• _Problem description_:
Where a line holds the word "andb", copy it from the records.

Stored data
(* ===== verification/ZLib.v ===== *)
(** * Inflate

    [Library/ZLib.cpp]: canonical Huffman trees with a fast lookup table, and the
    decompressor built on them.  The bit stream is the Prism class behind
    [BitStream]; fresh output buffers have indeterminate contents. *)

From Stdlib Require Import ZArith Lia Bool.
From stdpp Require Import base gmap list numbers.
From S2P Require Import Prelude.

(** ** The bit stream ([Prism/Memory/BitStream.hpp]): least significant bit first *)
Fixpoint le_value (bs : list bool) : Z :=
  match bs with
  | [] => 0
  | b :: bs => Z.b2z b + 2 * le_value bs
  end.

Class BitStream (Str : Type) := {
  bits_of : Str -> list bool;
  PeekBits : nat -> Str -> Z;
  DropBits : nat -> Str -> Str;
  ReadBits : nat -> Str -> Z * Str;
  ReadU16 : Str -> Z * Str;
  ReadBytes : nat -> Str -> list Z * Str;
  AlignToByteBoundary : Str -> Str;
  IsEndOfStream : Str -> bool;
  PeekBits_spec (n : nat) (s : Str) :
    (n <= length (bits_of s))%nat -> PeekBits n s = le_value (take n (bits_of s));
  DropBits_spec (n : nat) (s : Str) :
    (n <= length (bits_of s))%nat -> bits_of (DropBits n s) = drop n (bits_of s);
  ReadBits_spec (n : nat) (s : Str) :
    (n <= length (bits_of s))%nat -> ReadBits n s = (PeekBits n s, DropBits n s)
}.

(** ** Results

    A function returns a value, reports failure ([return false] or a negative symbol),
    accesses memory outside an object, or the model's fuel ends. *)
Inductive Outcome (A : Type) :=
  | Ok (a : A)
  | Failed
  | OutOfBounds
  | OutOfFuel.
Arguments Ok {A} a.
Arguments Failed {A}.
Arguments OutOfBounds {A}.
Arguments OutOfFuel {A}.

Definition bind {A B} (m : Outcome A) (f : A -> Outcome B) : Outcome B :=
  match m with
  | Ok a => f a
  | Failed => Failed
  | OutOfBounds => OutOfBounds
  | OutOfFuel => OutOfFuel
  end.
Declare Scope outcome_scope.
Notation "'let!' x ':=' m 'in' k" := (bind m (λ x, k)) (at level 200, x pattern, right associativity) : outcome_scope.
#[local] Open Scope outcome_scope.

(** Array access. *)
Definition get (a : list Z) (i : Z) : Outcome Z :=
  if i <? 0 then OutOfBounds else match a !! Z.to_nat i with Some x => Ok x | None => OutOfBounds end.
Definition set (a : list Z) (i v : Z) : Outcome (list Z) :=
  if (i <? 0) || (Z.of_nat (length a) <=? i) then OutOfBounds else Ok (<[Z.to_nat i := v]> a).

(** ** Huffman trees *)
Definition ReverseBits (value : Z) (count : Z) : Z :=
  let r := ((value .& 0xaaaa) .>> 1) .| ((value .& 0x5555) .<< 1) in
  let r := ((r .& 0xcccc) .>> 2) .| ((r .& 0x3333) .<< 2) in
  let r := ((r .& 0xf0f0) .>> 4) .| ((r .& 0x0f0f) .<< 4) in
  let r := ((r .& 0xff00) .>> 8) .| ((r .& 0x00ff) .<< 8) in
  r .>> (16 - count).

Definition FAST_BITS : Z := 9.
Definition FAST_MASK : Z := (1 .<< FAST_BITS) - 1.
Definition MAX_SYMBOLS : Z := 288.

Record HuffmanTree := mkTree {
  FastLookupTable : list Z;
  FirstCodeOfLength : list Z;
  MaxCodeInclusive : list Z;
  FirstSymbolIndexOfLength : list Z;
  SymbolBitLengths : list Z;
  SymbolValues : list Z
}.
Lemma ReverseBits_bit (c l i : Z) :
  1 <= l <= 16 -> in_u l c -> 0 <= i -> Z.testbit (ReverseBits c l) i = (i <? l) && Z.testbit c (l - 1 - i).
Proof.
  intros Hl Hc Hi. rewrite ReverseBits_shift, Z.shiftr_spec, ReverseBits_16 by lia.
  replace (15 - (i + (16 - l))) with (l - 1 - i) by lia. f_equal.
  apply eq_true_iff_eq. rewrite !Z.ltb_lt. lia.
Qed.

Lemma ReverseBits_range (c l : Z) : 1 <= l <= 16 -> in_u l c -> in_u l (ReverseBits c l).
Proof.
  intros Hl Hc. apply in_u_bits; [lia| |].
  - rewrite ReverseBits_shift. apply Z.shiftr_nonneg, ReverseBits_16_range.
  - intros i Hi. rewrite ReverseBits_bit by (trivial; lia). destruct (Z.ltb_spec i l); [lia|reflexivity].
Qed.

(** The first [l] bits of the stream are the code [c], most significant bit first. *)
Lemma prefix_iff (x c l : Z) :
  1 <= l <= 16 -> in_u l c ->
  wrap l x = ReverseBits c l <-> ReverseBits x 16 .>> (16 - l) = c.
Proof.
  intros Hl Hc. split; intros E.
  - apply Z.bits_inj'. intros i Hi. rewrite Z.shiftr_spec, ReverseBits_16 by lia.
    destruct (Z.ltb_spec (i + (16 - l)) 16) as [Hlt|Hge].
    + cbn [andb]. replace (15 - (i + (16 - l))) with (l - 1 - i) by lia.
      apply (f_equal (λ z, Z.testbit z (l - 1 - i))) in E.
      rewrite testbit_wrap, ReverseBits_bit in E by (trivial; lia).
      destruct (Z.ltb_spec (l - 1 - i) l); [|lia]. cbn [andb] in E. rewrite andb_true_r in E.
      rewrite E. f_equal. lia.
    + symmetry. apply (testbit_above l); trivial; lia.
  - apply Z.bits_inj'. intros i Hi. rewrite testbit_wrap, ReverseBits_bit by (trivial; lia).
    destruct (Z.ltb_spec i l) as [Hlt|Hge]; [|now rewrite andb_false_r]. rewrite andb_true_r. cbn [andb].
    rewrite <- E, Z.shiftr_spec, ReverseBits_16 by lia. destruct (Z.ltb_spec (l - 1 - i + (16 - l)) 16); [|lia].
    cbn [andb]. f_equal. lia.
Qed.

(** ** The canonical code *)
Definition count (l : Z) (ls : list Z) : Z := Z.of_nat (count_occ Z.eq_dec ls l).

Lemma count_cons l x ls : count l (x :: ls) = (if Z.eq_dec x l then 1 else 0) + count l ls.
Proof. unfold count. simpl. destruct (Z.eq_dec x l); lia. Qed.
Lemma count_app l ls ls' : count l (ls ++ ls') = count l ls + count l ls'.
Proof. unfold count. rewrite count_occ_app. lia. Qed.
Lemma count_nonneg l ls : 0 <= count l ls.
Proof. unfold count. lia. Qed.

Section Code.
Variable ls : list Z.

(** The first code of each length and the number of shorter symbols, by recursion. *)
Fixpoint first_code (l : nat) : Z :=
  match l with
  | O => 0
  | S O => 0
  | S l => 2 * (first_code l + count (Z.of_nat l) ls)
  end.
Fixpoint first_symbol (l : nat) : Z :=
  match l with
  | O => 0
  | S O => 0
  | S l => first_symbol l + count (Z.of_nat l) ls
  end.
Definition first (l : Z) : Z := first_code (Z.to_nat l).
Definition firstSym (l : Z) : Z := first_symbol (Z.to_nat l).

Lemma first_S l : 1 <= l -> first (l + 1) = 2 * (first l + count l ls).
Proof.
  intros Hl. unfold first. replace (Z.to_nat (l + 1)) with (S (Z.to_nat l)) by lia.
  destruct (Z.to_nat l) as [|n] eqn:E; [lia|]. cbn [first_code]. rewrite <- E, Z2Nat.id by lia. reflexivity.
Qed.
Lemma firstSym_S l : 1 <= l -> firstSym (l + 1) = firstSym l + count l ls.
Proof.
  intros Hl. unfold firstSym. replace (Z.to_nat (l + 1)) with (S (Z.to_nat l)) by lia.
  destruct (Z.to_nat l) as [|n] eqn:E; [lia|]. cbn [first_symbol]. rewrite <- E, Z2Nat.id by lia. reflexivity.
Qed.
(** The output so far: the bytes before the write position. *)
Definition written (d : Decompressor) (p : Z) (out : list Z) : Prop :=
  exists buf, m_OutputBuffer d = Some buf /\ (length out <= length buf)%nat /\
    take (length out) buf = out /\ p = Z.of_nat (length out) /\ Forall is_byte out.

(** Only the contents of the output buffer differ. *)
Definition same_shape (d d' : Decompressor) : Prop :=
  m_OutputPointer d' = m_OutputPointer d /\ m_LiteralLengthTree d' = m_LiteralLengthTree d /\
  m_DistanceTree d' = m_DistanceTree d /\ m_OutputEnd d' = m_OutputEnd d.
#[global] Instance same_shape_refl : Reflexive same_shape.
Proof. intros d. repeat split. Qed.
#[global] Instance same_shape_trans : Transitive same_shape.
Proof. intros a b c (A & B & C & D) (A' & B' & C' & D'). repeat split; congruence. Qed.

Lemma take_insert_S (buf out : list Z) v :
  take (length out) buf = out -> (length out < length buf)%nat ->
  take (S (length out)) (<[length out := v]> buf) = out ++ [v].
Proof.
  intros Ht Hl. erewrite take_S_r by now apply list_lookup_insert_eq.
  now rewrite take_insert_ge, Ht by lia.
Qed.

Lemma store_written d p out v :
  written d p out -> is_byte v -> p < m_OutputEnd d ->
  exists d', store d p v = Ok d' /\ written d' (p + 1) (out ++ [v]) /\ same_shape d d'.
Proof.
  intros (buf & Hb & Hlen & Ht & Hp & HB) Hv Hlt. unfold m_OutputEnd in Hlt. rewrite Hb in Hlt. cbn in Hlt.
  unfold store. rewrite Hb. cbn [from_option id]. unfold u8. rewrite wrap_small by exact Hv.
  rewrite set_at by lia. cbn [bind]. eexists. split; [reflexivity|]. split.
  - exists (<[Z.to_nat p:=v]> buf). cbn [m_OutputBuffer]. rewrite length_insert, length_app. cbn [length].
    assert (E : Z.to_nat p = length out) by lia. rewrite E. split_and!; trivial; try lia.
    + rewrite Nat.add_1_r. apply take_insert_S; trivial. lia.
    + apply Forall_app. split; trivial. now constructor.
  - unfold same_shape, m_OutputEnd. cbn. rewrite Hb. cbn. now rewrite length_insert.
Qed.

Lemma load_written d p out i : written d p out -> 0 <= i < p -> load d i = Ok (at_ out i).
Proof.
  intros (buf & Hb & Hlen & Ht & Hp & HB) Hi. unfold load. rewrite Hb. cbn. rewrite get_at by lia.
  f_equal. unfold at_. rewrite <- Ht at 1. now rewrite lookup_take_lt by lia.
Qed.

Lemma at_app_l (out ext : list Z) i : 0 <= i < Z.of_nat (length out) -> at_ (out ++ ext) i = at_ out i.
Proof. intros Hi. unfold at_. now rewrite lookup_app_l by lia. Qed.

(** The copy loop repeats earlier output, the single-byte run included. *)
Lemma copy_match_spec n : forall d p out src distance,
  written d p out -> p + Z.of_nat n < m_OutputEnd d -> 1 <= distance <= p ->
  0 <= src < p -> at_ out src = at_ out (p - distance) -> (distance <> 1 -> src = p - distance) ->
  exists d', copy_match n d p src distance = Ok (d', p + Z.of_nat n) /\
    written d' (p + Z.of_nat n) (lz_copy n distance out) /\ same_shape d d'.
Proof.
  induction n as [|n IH]; intros d p out src distance Hw Hsz Hd Hsrc Hat Hne.
  { exists d. rewrite Z.add_0_r. split_and!; trivial; reflexivity. }
  cbn [copy_match lz_copy]. rewrite (load_written d p out src) by trivial. cbn [bind].
  pose proof Hw as (buf & Hbuf & _ & _ & Hp & HB).
  destruct (store_written d p out (at_ out src) Hw (at_byte _ _ HB) ltac:(lia)) as (d1 & -> & Hw1 & Hs1). cbn [bind].
  rewrite <- Hp, <- Hat. pose proof Hs1 as (_ & _ & _ & Hsize).
  destruct (IH d1 (p + 1) (out ++ [at_ out src]) (if distance =? 1 then src else src + 1) distance) as (d2 & E & Hw2 & Hs2);
    trivial; try lia.
  - destruct (Z.eqb_spec distance 1) as [->|Hd1]; [|specialize (Hne Hd1)]; lia.
  - destruct (Z.eqb_spec distance 1) as [->|Hd1].
    + replace (p + 1 - 1) with p by lia. rewrite at_app_l by lia. unfold at_ at 2.
      replace (Z.to_nat p) with (length out) by lia. now rewrite list_lookup_middle by reflexivity.
    + replace (p + 1 - distance) with (src + 1) by (rewrite (Hne Hd1); lia). reflexivity.
  - intros Hd1. destruct (Z.eqb_spec distance 1); [lia|]. rewrite (Hne Hd1). lia.
  - exists d2. rewrite E. replace (p + Z.of_nat (S n)) with (p + 1 + Z.of_nat n) by lia. split_and!; trivial.
    etransitivity; eassumption.
Qed.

• _Answer for this exercise_:
    + cbn [andb]. replace (15 - (i + (16 - l))) with (l - 1 - i) by lia.
      destruct (Z.ltb_spec (l - 1 - i) l); [|lia]. cbn [andb] in E. rewrite andb_true_r in E.
    destruct (Z.ltb_spec i l) as [Hlt|Hge]; [|now rewrite andb_false_r]. rewrite andb_true_r. cbn [andb].
    cbn [andb]. f_equal. lia.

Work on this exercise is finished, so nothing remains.